### The task
From the records, pick out and copy each line containing "members".

### Information
↓

(** * CLMS_downloader: the HR-S&I catalogue client

    A shallow embedding of [PythonAPI/CLMS_downloader.py]: the query builder
    ([build_request]), the paginated search ([execute_request],
    [request_page], [read_hrsi_feature]), the token exchange
    ([__get_token__]) and the download loop ([download],
    [download_with_curl]), followed by the properties of each.

    Conventions of the embedding.
    - A Python [str] is a [string]; a character is read as the code point
      of the same number (0..255).
    - A command given to [subprocess] is kept as the text of the command
      line, as the script hands it to the shell; what the shell makes of
      the text is not part of the embedding.
    - A Python exception is a value of [exn]; a computation is a function
      from the program state to a result ([Ok v] or [Raise e]) and the new
      state.  A raise keeps the effects that happened before it.
    - What the outside world answers (catalogue pages, the token endpoint,
      [curl]) is given by a [world] value, a parameter of every run.
    - Every [logging] call, network call and sleep is appended to the
      [events] of the state, in program order. *)

From Stdlib Require Import ZArith Ascii String List Lia Bool.
From stdpp Require Import base option list strings gmap sets pretty.
From Equations Require Import Equations.

Local Open Scope string_scope.
Local Open Scope list_scope.

(** ** Text: the [str] methods the script uses *)

Module Text.

(** [str.isspace] on one character: TAB, LF, VT, FF, CR, the separators
    FS, GS, RS, US, the space, NEL and the no-break space. *)
Definition is_space (c : ascii) : bool :=
  let n := nat_of_ascii c in
  (((9 <=? n) && (n <=? 13)) || ((28 <=? n) && (n <=? 32))
   || (n =? 133) || (n =? 160))%nat.

Fixpoint lstrip (s : string) : string :=
  match s with
  | "" => ""
  | String c s' => if is_space c then lstrip s' else s
  end.

Fixpoint rstrip (s : string) : string :=
  match s with
  | "" => ""
  | String c s' =>
      match rstrip s' with
      | "" => if is_space c then "" else String c ""
      | r => String c r
      end
  end.

(** [s.strip()] *)
Definition strip (s : string) : string := rstrip (lstrip s).

(** Python truth value of a [str]. *)
Definition nonempty (s : string) : bool :=
  match s with "" => false | _ => true end.

(** [c.upper()] for one character.  Among the code points 0..255
    [str.upper] changes the letters a..z, the letters 224..254 other than
    the division sign 247, and the sharp s 223, which becomes [SS]. *)
Definition upper_char (c : ascii) : string :=
  let n := nat_of_ascii c in
  if (((97 <=? n) && (n <=? 122))
      || ((224 <=? n) && (n <=? 254) && negb (n =? 247)))%nat
  then String (ascii_of_nat (n - 32)) ""
  else if (n =? 223)%nat then "SS"
  else String c "".

(** The upper-case letters of the micro sign 181 and of the y with
    diaeresis 255 are the code points 924 and 376: a text with one of
    them has no upper-cased text among the texts of code points 0..255,
    and [upper] is the method [str.upper] for the other texts only. *)
Definition has_upper (c : ascii) : bool :=
  let n := nat_of_ascii c in
  (negb (n =? 181) && negb (n =? 255))%nat.

Fixpoint map_chars (f : ascii -> ascii) (s : string) : string :=
  match s with
  | "" => ""
  | String c s' => String (f c) (map_chars f s')
  end.

(** [s.upper()], for a text whose characters all satisfy [has_upper]. *)
Fixpoint upper (s : string) : string :=
  match s with
  | "" => ""
  | String c s' => upper_char c +:+ upper s'
  end.

(** [s.replace(a, b)] for one-character [a] and [b]. *)
Definition replace (a b : ascii) : string -> string :=
  map_chars (fun c => if Ascii.eqb c a then b else c).

(** [s.split(sep)] for a non-empty separator: cut at every occurrence
    of [sep], scanning from the left, occurrences not overlapping.
    [skip] counts the characters of a separator still to pass over. *)
Fixpoint split_go (sep : string) (skip : nat) (s : string) : list string :=
  match s with
  | "" => [""]
  | String c s' =>
      match skip with
      | S k => split_go sep k s'
      | O =>
          if String.prefix sep s
          then "" :: split_go sep (String.length sep - 1) s'
          else match split_go sep 0 s' with
               | field :: fields => String c field :: fields
               | [] => [String c ""]
               end
      end
  end.

Definition split (sep s : string) : list string := split_go sep 0 s.

(** [sep.join(l)] *)
Fixpoint join (sep : string) (l : list string) : string :=
  match l with
  | [] => ""
  | [x] => x
  | x :: l' => x +:+ sep +:+ join sep l'
  end.

(** [l[-1]] of a non-empty list; [split] never returns an empty one. *)
Definition last_field (l : list string) : string := List.last l "".

(** [l[0]] of the list a [split] returns. *)
Definition first_field (l : list string) : string := List.hd "" l.

(** [s.endswith(suf)] *)
Definition endswith (suf s : string) : bool :=
  String.prefix (String.rev suf) (String.rev s).

Definition LF : ascii := ascii_of_nat 10.
Definition CR : ascii := ascii_of_nat 13.

(** What a text-mode [open(path)] hands out: CR LF and a lone CR are
    read as LF. *)
Fixpoint universal_newlines (s : string) : string :=
  match s with
  | "" => ""
  | String c s' =>
      if Ascii.eqb c CR then
        match s' with
        | String c' s'' =>
            if Ascii.eqb c' LF then universal_newlines s'
            else String LF (universal_newlines s')
        | "" => String LF ""
        end
      else String c (universal_newlines s')
  end.

(** Cut a text after every LF, each line keeping its LF; a last line
    without LF is kept as it is. *)
Fixpoint lines (s : string) : list string :=
  match s with
  | "" => []
  | String c s' =>
      if Ascii.eqb c LF then String c "" :: lines s'
      else match lines s' with
           | line :: rest => String c line :: rest
           | [] => [String c ""]
           end
  end.

(** [f.readlines()] on a file whose bytes are [content]. *)
Definition readlines (content : string) : list string :=
  lines (universal_newlines content).

(** [f.readline()] right after [open]. *)
Definition readline (content : string) : string :=
  List.hd "" (readlines content).

End Text.

(** ** Values, exceptions, events *)

(** A decoded JSON document.  An object is the list of its members in
    document order; [JNum] carries the integral numbers. *)
#[local] Unset Elimination Schemes.
Inductive json :=
| JNull
| JBool (b : bool)
| JNum (n : Z)
| JStr (s : string)
| JArr (items : list json)
| JObj (members : list (string * json)).
#[local] Set Elimination Schemes.

(** A [dict] whose keys and values are text, in insertion order. *)
Abbreviation dict := (list (string * string)).

Fixpoint dict_get {V} (key : string) (d : list (string * V)) : option V :=
  match d with
  | [] => None
  | (k, v) :: d' => if String.eqb k key then Some v else dict_get key d'
  end.

(** [d[key] = v]: an existing key keeps its place. *)
Fixpoint dict_set {V} (key : string) (v : V) (d : list (string * V))
  : list (string * V) :=
  match d with
  | [] => [(key, v)]
  | (k, v') :: d' =>
      if String.eqb k key then (k, v) :: d' else (k, v') :: dict_set key v d'
  end.

(** [d.update(other)] *)
Definition dict_update {V} (d other : list (string * V)) : list (string * V) :=
  fold_left (fun acc kv => dict_set (fst kv) (snd kv) acc) other d.

Definition dict_keys {V} (d : list (string * V)) : list string := map fst d.

(** The exceptions the script raises or lets through. *)
Inductive exn :=
| KeyError (key : string)
| NameError (name : string)
| TypeError
| IndexError
| ValueError (text : string)
| AssertionError
| MissingEntry (feature_index : nat) (json_param : string) (json_root : json)
  (* the [Exception] of [read_json_param] *)
| SystemExit (code : Z)
| CalledProcessError
| SyntaxError
| OSError
| RequestException
| JSONDecodeError.

(** The status the process ends with on [SystemExit(code)]. *)
Definition exit_status (code : Z) : Z := code mod 256.

Inductive level := DEBUG | INFO | WARNING | ERROR.

(** One constructor per [logging] call of the script; the wall-clock
    duration in [Downloaded] is left out. *)
Inductive msg :=
| QueryWillBeUsed (query : string)
| CredentialWillBeUsed (path : option string)
| ResultFileWillBeUsed (path : string)
| QueryParameters
| QueryParametersDict (url_params : dict)
| NoQueryParameters
| NoRequestConfigured
| Requesting (query : string)
| ProcessingPage (page_index : nat)
| FeaturesMissing (json_root : json) (url_params_page : json)
| DuplicatedProducts
| FoundProducts (count : nat)
| ListingResults (path : string)
| TokenError (out : dict)
| NoCredentialFile
| CredentialParseError (path : string)
| NoResultFile
| ResultFileParseError (path : string)
| Downloaded (hrsi_filepath : string)
| TryFailed (ntries : nat)
| Downloading (dl_filename url : string)
| ProductCount (total_count : nat)
| DLFilepath (hrsi_filepath : string)
| DLCommand (product_url hrsi_filepath : string)
| CreatingDirectory (path : string)
| ExistingDirectory (path : string)
| NoResultFileGiven
| StartDownloading
| DownloadingComplete
| NoProductsDownloaded
| TheEnd.

(** What the script does to the outside, one constructor per call site:
    a [logging] call, [requests.get(url)], the three [subprocess] calls
    with the command line they hand to the shell ([shell=True]), and
    [time.sleep]. *)
Inductive event :=
| Log (lv : level) (m : msg)
| HttpGet (url : string)
| TokenCall (command : string)
  (* [subprocess.check_output(command, shell=True)] in [__get_token__] *)
| HeadCall (command : string)
  (* [subprocess.check_output(command, shell=True)] in [download_with_curl] *)
| TransferCall (command : string)
  (* [subprocess.check_call(command, shell=True)] in [download_with_curl] *)
| Sleep (seconds : Z).

(** The double quote, as a text of one character. *)
Definition DQ : string := String (ascii_of_nat 34) "".

(** [" ".join(command)] for the five parts of [__get_token__]: the
    user name and the password are put between double quotes as they
    are. *)
Definition token_command (username password : string) : string :=
  Text.join " "
    ["curl -s -d " +:+ DQ +:+ "client_id=PUBLIC" +:+ DQ;
     "-d " +:+ DQ +:+ "username=" +:+ username +:+ DQ;
     "-d " +:+ DQ +:+ "password=" +:+ password +:+ DQ;
     "-d " +:+ DQ +:+ "grant_type=password" +:+ DQ;
     DQ +:+ "https://cryo.land.copernicus.eu/auth/realms/cryo/protocol/openid-connect/token"
        +:+ DQ].

(** ['curl -sI %s'%(product_url)] *)
Definition head_command (product_url : string) : string :=
  "curl -sI " +:+ product_url.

↑

### Output below
(** A decoded JSON document.  An object is the list of its members in
| JObj (members : list (string * json)).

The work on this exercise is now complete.